***
Академия гудела, как растревоженный улей: по рукам ходили фотографические снимки роденовского «Бальзака».
Мы, много слышавшие о спорах, кипевших в Париже вокруг новой работы Родена, подолгу всматривались в величавую, осанистую фигуру знаменитого писателя. Вскинутая вдохновенная голова, всевидящий взгляд мудреца-сердцеведа, большое грузное тело, скрытое под просторным ниспадающим до земли плащом, — все впечатляло.
Многое здесь буквально совпадало с описанием Ламартина.
«Бальзак — это была олицетворенная стихия: громадная голова, огненный взгляд, колоссальное тело, он был тучен, плотен... но не было в нем тяжести: его душа была так сильна, что она легко несла это тело...»
Да, великая душа Бальзака легко, непринужденно несла громаду тела в статуе Родена. Таким и представлялся нам замысел знаменитого мастера.
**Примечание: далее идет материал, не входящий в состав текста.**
Definition F_FIN : Z := 0x01.
Definition F_SYN : Z := 0x02.
Definition F_RST : Z := 0x04.
Definition F_PSH : Z := 0x08.
Definition F_ACK : Z := 0x10.

Inductive tcp_state_t :=
  | TCP_CLOSED | TCP_LISTEN | TCP_SYN_SENT | TCP_SYN_RCVD | TCP_ESTABLISHED
  | TCP_FIN_WAIT_1 | TCP_FIN_WAIT_2 | TCP_CLOSE_WAIT | TCP_CLOSING | TCP_LAST_ACK
  | TCP_TIME_WAIT.
#[export] Instance tcp_state_eq_dec : EqDecision tcp_state_t.
Proof. solve_decision. Defined.

Record tcp_conn := mk_conn {
  used : bool;
  state : tcp_state_t;
  c_dev : Z;
  remote_ip : Z;
  local_port : Z;
  remote_port : Z;
  iss : Z;
  snd_una : Z;
  snd_nxt : Z;
  rcv_nxt : Z;
  snd_wnd : Z;
  tx_ptr : Z; tx : list Z; tx_len : Z;               (** bytes from [snd_una] onward *)
  rx_ptr : Z; rx : list Z; rx_head : Z; rx_len : Z;  (** a ring *)
  fin_pending : bool;
  fin_sent : bool;
  reset : bool;
  rto_deadline : Z;
  retries : Z;
  tw_deadline : Z;
  listener : option Z;
  accepted : bool;
  orphan : bool;
  orphan_deadline : Z;
  syn_unsent : bool;
  syn_retry_at : Z;
  backlog : Z
}.

(** A control block of zeroes. *)
Definition conn_zero : tcp_conn :=
  mk_conn false TCP_CLOSED NULL_DEV 0 0 0 0 0 0 0 0 0 [] 0 0 [] 0 0 false false false 0 0 0 None false false 0 false 0 0.
#[export] Instance tcp_conn_inhabited : Inhabited tcp_conn := populate conn_zero.

(** Assignment to a field: the record rebuilt with one projection replaced. *)
Definition conn_eta (c : tcp_conn) : tcp_conn :=
  mk_conn (used c) (state c) (c_dev c) (remote_ip c) (local_port c) (remote_port c) (iss c) (snd_una c) (snd_nxt c) (rcv_nxt c) (snd_wnd c)
    (tx_ptr c) (tx c) (tx_len c) (rx_ptr c) (rx c) (rx_head c) (rx_len c) (fin_pending c) (fin_sent c) (reset c) (rto_deadline c) (retries c)
    (tw_deadline c) (listener c) (accepted c) (orphan c) (orphan_deadline c) (syn_unsent c) (syn_retry_at c) (backlog c).
Ltac assign eta proj x :=
  let e := eval cbv delta [conn_eta] in eta in
  lazymatch eval pattern proj in e with ?g _ => let t := eval cbv beta in (g (λ _, x)) in exact t end.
Там, где сторонники выглаженной, выхолощенной тупым усердием скульптуры видели «сырую», «непроработанную» форму, нам открывалось ошеломляющее мастерство, без которого не могло быть и речи о создании памятника гению.
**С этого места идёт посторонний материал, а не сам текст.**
(* ===== verification/NetProps.v ===== *)
(** * What the layers below the transports do

    A packet [ipv4_send] hands to a driver is read back by the receiver's
    [ipv4_input] unchanged, whatever padding the frame got; its header checksum
    verifies; a packet that cannot be routed yet puts an ARP request on the wire
    and nothing else.  So the layer keeps the promise [IpLaws] TCP relies on.
    The ARP cache is a bounded map; ephemeral ports are free ports. *)

From S2P Require Import Prelude NetBase Net Tcp TcpSeg.

(** ** Frames *)

(** What a device's IPv4 input makes of a frame. *)
Definition ip_payload (d : net_dev) (f : list Z) : option (Z * Z * list Z) :=
  if (14 <=? zlen f) && (rd_be16 f 12 =? ETH_TYPE_IPV4) then ipv4_parse d f else None.

Lemma mac6_length m : length (mac6 m) = 6%nat.
Proof. apply length_resize. Qed.

Lemma mac6_cons m : ∃ a b c d e f, mac6 m = [a; b; c; d; e; f].
Proof. pose proof (mac6_length m). destruct (mac6 m) as [|a [|b [|c [|d [|e [|f [|]]]]]]]; try done. by exists a, b, c, d, e, f. Qed.

Lemma rd_ip_octets l i x r : 0 ≤ i → drop (Z.to_nat i) l = ip_octets x ++ r → rd_ip l i = u32 x.
Proof.
  intros Hi E. apply (rd_ip_at l i (u32 x) r Hi); [|apply u32_range]. rewrite E. f_equal. unfold ip_octets. rewrite !shiftr_div by lia.
  change (2 ^ 8) with 256. change (2 ^ 16) with 65536. change (2 ^ 24) with 16777216. repeat (f_equal; [uint_lia|]). f_equal. uint_lia.
Qed.

Lemma eth_type_frame dm sm ty payload : is_u16 ty → rd_be16 (eth_frame dm sm ty payload) 12 = ty ∧ 14 ≤ zlen (eth_frame dm sm ty payload).
Proof.
  intros Hty. unfold eth_frame. destruct (mac6_cons dm) as (a & b & c & d & e & f & ->). destruct (mac6_cons sm) as (a' & b' & c' & d' & e' & f' & ->).
  split; [|rewrite !length_app; cbn; lia]. rewrite <- !app_assoc. by eapply rd_be16_at.
Qed.
Lemma conn_tick_evolves now n k c : state c ≠ TCP_LISTEN → let '(n', k', c') := conn_tick now n k c in evolves k c k' c'.
Proof.
  intros Hl. unfold conn_tick. destruct (used c); cbn [negb]; [|by left].
  destruct (is_state TCP_TIME_WAIT c).
  { destruct (_ <=? _); [|by left]. pose proof (conn_closed_evolves k c Hl) as H. by destruct (conn_closed k c). }
  destruct (orphan c) eqn:Ho; cbn [andb].
  { destruct (_ || _). { destruct (conn_free k c) eqn:Ef. right. split; [unfold droppable; by rewrite Ho|]. by exists c. }
    destruct (is_state TCP_CLOSED c); [by left|]. destruct (_ && _). { destruct (_ <=? _); [|by left]. destruct (tcp_xmit _ _ _ _ _) as [n1 r]. left. by destruct (r =? 0). }
    destruct (_ && _); [|by left]. destruct (_ <? _); [|by left]. pose proof (conn_closed_evolves k (set_reset true (set_retries (retries c + 1) c)) Hl) as H.
    destruct (conn_closed k _). by eapply evolves_keeps; [|exact H]. }
  destruct (is_state TCP_CLOSED c); [by left|]. destruct (_ && _). { destruct (_ <=? _); [|by left]. destruct (tcp_xmit _ _ _ _ _) as [n1 r]. left. by destruct (r =? 0). }
  destruct (_ && _); [|by left]. destruct (_ <? _); [|by left]. pose proof (conn_closed_evolves k (set_reset true (set_retries (retries c + 1) c)) Hl) as H.
  destruct (conn_closed k _). by eapply evolves_keeps; [|exact H].
Qed.
End conn.

(** ** The table of control blocks *)

Definition slot (i : Z) : Prop := 0 ≤ i < TCP_MAX_CONN.
Definition is_lst (c : tcp_conn) : bool := used c && is_state TCP_LISTEN c.
Definition tuple (c : tcp_conn) : Z * Z * Z := (local_port c, remote_port c, remote_ip c).

Record slot_ok (c : tcp_conn) : Prop := {
  sl_free : used c = false → tx_ptr c = 0 ∧ rx_ptr c = 0;
  sl_list : is_lst c = true → tx_ptr c = 0 ∧ rx_ptr c = 0 ∧ listener c = None ∧ orphan c = false ∧ rto_deadline c = 0 ∧ 1 ≤ backlog c ≤ TCP_MAX_BACKLOG;
  sl_bufs : used c = true → state c ≠ TCP_LISTEN → tx_ptr c ≠ 0 ∧ rx_ptr c ≠ 0;
  sl_queue : used c = true → is_Some (listener c) → accepted c = false → orphan c = false
}.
Трое друзей — Кончаловский, Ермолаев и я — долго ходили в тот день по улицам и набережным Васильевского острова, с жаром обсуждая событие.
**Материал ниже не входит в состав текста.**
Lemma tcp_alloc_ok t : tinv t → let '(t', r) := tcp_alloc t in
  tinv t' ∧ safe t t' ∧
  match r with
  | Some i => slot i ∧ only i t t' ∧ fresh (g_conns t').[i] ∧ held (g_conns t).[i] = false ∧ ∀ m, queued m (g_conns t).[i] = false
  | None => True
  end.
Proof.
  intros HT. unfold tcp_alloc. pose proof (ci_len _ (ti_conns _ HT)) as Hl.
  assert (Hpick : let '(t1, i) := match first (λ c, negb (used c)) (g_conns t) with Some i => (t, i) | None => reclaim_time_wait t end in
    tinv t1 ∧ safe t t1 ∧ (i = -1 ∨ slot i ∧ only i t t1 ∧ used (g_conns t1).[i] = false ∧ held (g_conns t).[i] = false ∧ ∀ m, queued m (g_conns t).[i] = false)).
  { destruct (first (λ c, negb (used c)) (g_conns t)) as [i|] eqn:Ef.
    - apply first_some in Ef as (Hi & Hu%negb_true_iff & _). split_and!; [done | apply safe_refl|]. right. split; [unfold slot, TCP_MAX_CONN in *; lia|]. split; [done|]. split; [done|]. split.
      + unfold held. by rewrite Hu.
      + intros m. unfold queued. by rewrite Hu.
    - pose proof (reclaim_ok t HT) as H. unfold reclaim_time_wait in H |- *. pose proof (reclaim_best_spec (g_conns t)) as Hb. cbv zeta in Hb. set (b := reclaim_best _) in *. clearbody b.
      destruct (Z.leb_spec 0 b); [|destruct H as (? & ? & ? & _); split_and!; try done; left; lia]. destruct Hb as [|(Hr & Hu & Ho & Hs)]; [lia|].
      destruct (conn_free (t_heap t) (g_conns t).[b]) as [k c]. destruct H as (H1 & H2 & [|(H3 & H4 & H5)] & _); [lia|]. split_and!; try done. right. split; [done|]. split; [done|]. split; [done|]. split.
      + unfold held, droppable. by rewrite Ho, andb_false_r.
      + intros m. destruct (queued m (g_conns t).[b]) eqn:Eq; [|done]. apply queued_spec in Eq as (_ & El & Ea).
        pose proof (sl_queue _ (ci_slot _ (ti_conns _ HT) b H3) Hu ltac:(by rewrite El) Ea). congruence. }
  destruct (match first _ _ with Some i => (t, i) | None => reclaim_time_wait t end) as [t1 i]. destruct Hpick as (HT1 & Hs1 & Hi).
  destruct (Z.leb_spec 0 i); [|split_and!; [by apply stats_tinv | done | done]]. destruct Hi as [|(Hi & Ho1 & Hu1 & Hh & Hq)]; [lia|].
  assert (Hput : ∀ n k c, only i t (put_conn t1 i n k c)) by (intros n k c j Hj Hne; rewrite (put_only t1 i n k c (ti_conns _ HT1) Hi j Hj Hne); by apply Ho1).
  pose proof (alloc_fill t1 i HT1 Hi Hu1) as Hfill. destruct (kmalloc (t_heap t1) TCP_TXBUF) as [[k1 p] b]. destruct (kmalloc k1 TCP_RXBUF) as [[k2 q] d]. cbv zeta in Hfill.
  set (c := set_rx d _) in *. destruct (_ || _).
  - destruct (conn_free k2 c) as [k3 c1]. split_and!; [by apply stats_tinv | | done]. apply (unused_safe _ _ i); try done. intros j Hj Hne. by apply (Hput (t_net t1) k3 c1).
  - destruct Hfill as [H1 H2]. split; [by apply stats_tinv|]. split; [|split; [done|split; [|split; [|done]]]].
    + apply (unused_safe _ _ i); try done. intros j Hj Hne. by apply (Hput (t_net t1) k2 _).
    + intros j Hj Hne. by apply (Hput (t_net t1) k2 _).
    + cbn. rewrite aget_aset_eq; [done|]. rewrite (ci_len _ (ti_conns _ HT1)). apply Hi.
Qed.

(** ** Opening *)

Lemma put_put t i n k c n' k' c' : put_conn (put_conn t i n k c) i n' k' c' = put_conn t i n' k' c'.
Proof. unfold put_conn. cbn. f_equal. apply list_insert_insert_eq. Qed.

Lemma fresh_spec c : fresh c → used c = true ∧ state c = TCP_CLOSED ∧ listener c = None ∧ accepted c = false ∧ orphan c = false ∧ rto_deadline c = 0.
Proof. intros (p & b & q & d & _ & _ & ->). done. Qed.

Lemma not_lst_unref l i j : cinv l → is_lst l.[i] = false → slot j → used l.[j] = true → listener l.[j] ≠ Some i.
Proof. intros Hc Hl Hj Hu E. destruct (ci_lst _ Hc j i Hj Hu E). congruence. Qed.

Lemma not_lst_queue l i : cinv l → is_lst l.[i] = false → count (queued i) l = 0.
Proof.
  intros Hc Hl. rewrite count_zcount. apply zcount_none. intros j Hj. destruct (queued i l.[j]) eqn:E; [|done]. apply queued_spec in E as (Hu & El & _).
  destruct (not_lst_unref l i j Hc Hl); try done. pose proof (ci_len _ Hc). unfold slot. lia.
Qed.

Lemma tcp_free_ok t i : tinv t → slot i → is_lst (g_conns t).[i] = false →
  tinv (tcp_free t i) ∧ only i t (tcp_free t i) ∧ used (g_conns (tcp_free t i)).[i] = false.
Proof.
  intros [Hc Hh He] Hi Hl. unfold tcp_free. destruct (conn_free (t_heap t) (g_conns t).[i]) as [k c] eqn:Ef.
  pose proof (conn_free_spec (t_heap t) (g_conns t).[i]) as Hs. rewrite Ef in Hs. destruct Hs as (Hu & _ & Zt & Zr & _). split_and!; [|by apply put_only | by rewrite put_get, Z.eqb_refl].
  constructor; cbn; [| |done].
  - apply cinv_free; try done. congruence.
  - eapply hinv_freed; [apply Hc | done | exact Hh | done | done | done].
Qed.

(** An active open on a fresh control block. *)
Lemma start_connect_ok now rnd t i dev dip dport : tinv t → slot i → fresh (g_conns t).[i] → dev ≠ NULL_DEV →
  let '(t', r) := tcp_start_connect now rnd t i dev dip dport in
  r = 0 ∧ tinv t' ∧ only i t t' ∧ held (g_conns t').[i] = true ∧ is_lst (g_conns t').[i] = false.
Proof.
  intros HT Hi Hf Hd. pose proof HT as [Hc Hh He]. pose proof (ci_len _ Hc) as Hl. destruct (fresh_spec _ Hf) as (Fu & Fs & Fl & Fa & Fo & Fr).
  unfold tcp_start_connect. rewrite (proj2 (Z.eqb_neq dev NULL_DEV)) by done. set (c0 := set_remote_port _ _). unfold eph_port.
  pose proof (eph_search_table (g_conns (put_conn t i (t_net t) (t_heap t) c0)) (λ p c, used c && (local_port c =? p)) (g_eph t)) as Hs.
  change (g_eph (put_conn t i (t_net t) (t_heap t) c0)) with (g_eph t). destruct (eph_search _ _ _) as [e p].
  destruct Hs as (He' & Hp & Hfree); [cbn; rewrite aset_length, Hl; unfold TCP_MAX_CONN; lia | intros p1 p2 x [_ E1]%andb_true_iff [_ E2]%andb_true_iff; zbool; congruence | done |].
  set (t1 := set_eph _ e). destruct (conn_connect now rnd (t_net t1) c0 p) as [n c1] eqn:Ec.
  assert (Hc1 : used c1 = true ∧ state c1 = TCP_SYN_SENT ∧ listener c1 = None ∧ accepted c1 = false ∧ orphan c1 = false ∧ local_port c1 = p ∧
    tx_ptr c1 = tx_ptr (g_conns t).[i] ∧ rx_ptr c1 = rx_ptr (g_conns t).[i]).
  { unfold conn_connect in Ec. destruct (tcp_xmit _ _ _ _ _) as [n1 r1]. injection Ec as _ <-. by split_and!. }
  destruct Hc1 as (Cu & Cs & Cl & Ca & Co & Cp & Ct & Cr). assert (Lst : is_lst c1 = false) by (unfold is_lst, is_state; by rewrite Cs, andb_false_r).
  assert (Lsti : is_lst (g_conns t).[i] = false) by (unfold is_lst, is_state; by rewrite Fs, andb_false_r).
  set (t2 := put_conn t1 i n (t_heap t1) c1). assert (Econ : g_conns t2 = (g_conns t).[i <- c1]) by (unfold t2, t1; cbn; apply list_insert_insert_eq).
  split; [done|]. split; [|split_and!].
  - constructor; [rewrite Econ | | exact He'].
    + pose proof (sl_bufs _ (ci_slot _ Hc i Hi) Fu ltac:(congruence)) as [B1 B2]. apply cinv_put; try done; try congruence.
      * constructor; [congruence | congruence | rewrite Ct, Cr; done | rewrite Cl; by intros _ [? ?]].
      * intros m _ _ _ Hq. apply queued_spec in Hq as (_ & ? & _). congruence.
      * intros _ j Hj Hne Ha Et. unfold tuple in Et. injection Et as Ep _ _. specialize (Hfree j). cbn in Hfree. rewrite aset_length, aget_aset_ne in Hfree by (unfold slot in *; lia).
        rewrite Hl in Hfree. specialize (Hfree Hj). rewrite Ep, Cp, Z.eqb_refl, andb_true_r in Hfree. apply alive_split in Ha as (? & _). congruence.
    + change (t_heap t2) with (t_heap t). rewrite Econ. by apply hinv_same.
  - intros j Hj Hne. rewrite Econ. apply aget_aset_ne; unfold slot in *; lia.
  - rewrite Econ, aget_aset_eq by (rewrite Hl; exact Hi). apply held_spec. rewrite Cl. split_and!; try done.
  - rewrite Econ, aget_aset_eq by (rewrite Hl; exact Hi). done.
Qed.

Lemma drop_buffers_free k c : let '(k', c') := drop_buffers k c in
  conn_free k c = (k', set_state TCP_CLOSED (set_used false c')) ∧ tx_ptr c' = 0 ∧ rx_ptr c' = 0 ∧
  listener c' = listener c ∧ orphan c' = orphan c ∧ rto_deadline c' = rto_deadline c ∧ used c' = used c ∧ accepted c' = accepted c.
Proof.
  unfold drop_buffers, conn_free, ztrue. destruct (Z.eqb_spec (tx_ptr c) 0), (Z.eqb_spec (rx_ptr c) 0); cbn.
  all: rewrite ?(proj2 (Z.eqb_eq (rx_ptr c) 0)), ?(proj2 (Z.eqb_neq (rx_ptr c) 0)) by done; by split_and!.
Qed.

(** A passive open. *)
Lemma start_listen_ok t i dev port bl : tinv t → slot i → fresh (g_conns t).[i] →
  let '(t', r) := tcp_start_listen t i dev port bl in
  r = -1 ∧ t' = t ∨ r = 0 ∧ tinv t' ∧ only i t t' ∧ held (g_conns t').[i] = true ∧ is_lst (g_conns t').[i] = true.
Proof.
  intros HT Hi Hf. pose proof HT as [Hc Hh He]. pose proof (ci_len _ Hc) as Hl. destruct (fresh_spec _ Hf) as (Fu & Fs & Fl & Fa & Fo & Fr).
  unfold tcp_start_listen. destruct (_ || _); [by left|]. destruct (bool_decide _) eqn:Es; [by left|]. apply bool_decide_eq_false in Es. cbv zeta.
  set (b := if TCP_MAX_BACKLOG <? _ then _ else _).
  assert (Hb : 1 ≤ b ≤ TCP_MAX_BACKLOG) by (unfold b, TCP_MAX_BACKLOG; repeat case_match; zbool; lia). clearbody b.
  pose proof (drop_buffers_free (t_heap t) (g_conns t).[i]) as Hd. destruct (drop_buffers (t_heap t) (g_conns t).[i]) as [k c].
  destruct Hd as (Ef & D1 & D2 & D3 & D4 & D5 & D6 & D7). set (c1 := set_backlog b _). right.
  assert (Lsti : is_lst (g_conns t).[i] = false) by (unfold is_lst, is_state; by rewrite Fs, andb_false_r).
  assert (Lst : is_lst c1 = true) by (apply is_lst_spec; split; [exact (eq_trans D6 Fu) | done]).
  split; [done|]. split; [|split_and!].
  - constructor; cbn; [| |done].
    + apply cinv_put; try done.
      * constructor; [cbn; congruence | intros _; cbn; split_and!; try congruence; apply Hb | cbn; congruence | cbn; rewrite D3, Fl; by intros _ [? ?]].
      * cbn. rewrite D3, Fl. done.
      * congruence.
      * intros _. split; [|rewrite (not_lst_queue _ i Hc Lsti); cbn; lia]. intros j Hj Hne Lj Ep. apply Es.
        destruct (search _ _ 0) eqn:Esr; [by eexists|]. exfalso. pose proof (search_none _ _ _ j Esr ltac:(unfold slot in *; lia)) as Hn. cbn beta in Hn. rewrite Z.sub_0_r in Hn.
        unfold listens_on in Hn. change (used (g_conns t).[j] && is_state TCP_LISTEN (g_conns t).[j]) with (is_lst (g_conns t).[j]) in Hn. rewrite Lj in Hn. cbn in Ep.
        rewrite Ep, Z.eqb_refl, (proj2 (Z.eqb_neq j i)) in Hn by done. done.
      * intros m _ _ _ Hq. apply queued_spec in Hq as (_ & ? & _). cbn in *. congruence.
      * intros Ha. apply alive_split in Ha as (_ & _ & Hs). done.
    + pose proof (hinv_freed base _ _ i _ _ _ Hl Hi Hh eq_refl eq_refl Ef) as H1. replace ((g_conns t).[i <- c1]) with ((g_conns t).[i <- set_state TCP_CLOSED (set_used false c)].[i <- c1]) by apply list_insert_insert_eq.
      apply hinv_same; try done; [by rewrite aset_length | rewrite aget_aset_eq by (rewrite Hl; exact Hi); done..].
  - by apply put_only.
  - rewrite put_get, Z.eqb_refl by done. apply held_spec. cbn. rewrite D3, D4, D6. split_and!; [congruence | congruence | rewrite Fl; by intros [? ?]].
  - by rewrite put_get, Z.eqb_refl by done.
Qed.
Мы были молоды. Мы были по горло сыты академической рутиной. За тысячи верст от парижской мастерской Родена мы чувствовали родство наших темпераментов, страсть творца. И впоследствии каждый из нас, не сознавая того, шел по стопам Родена в стремлении постичь и выразить поэтическую правду, заключенную в людях, живущих вокруг нас, в домах и деревьях, в движении облаков и течении рек.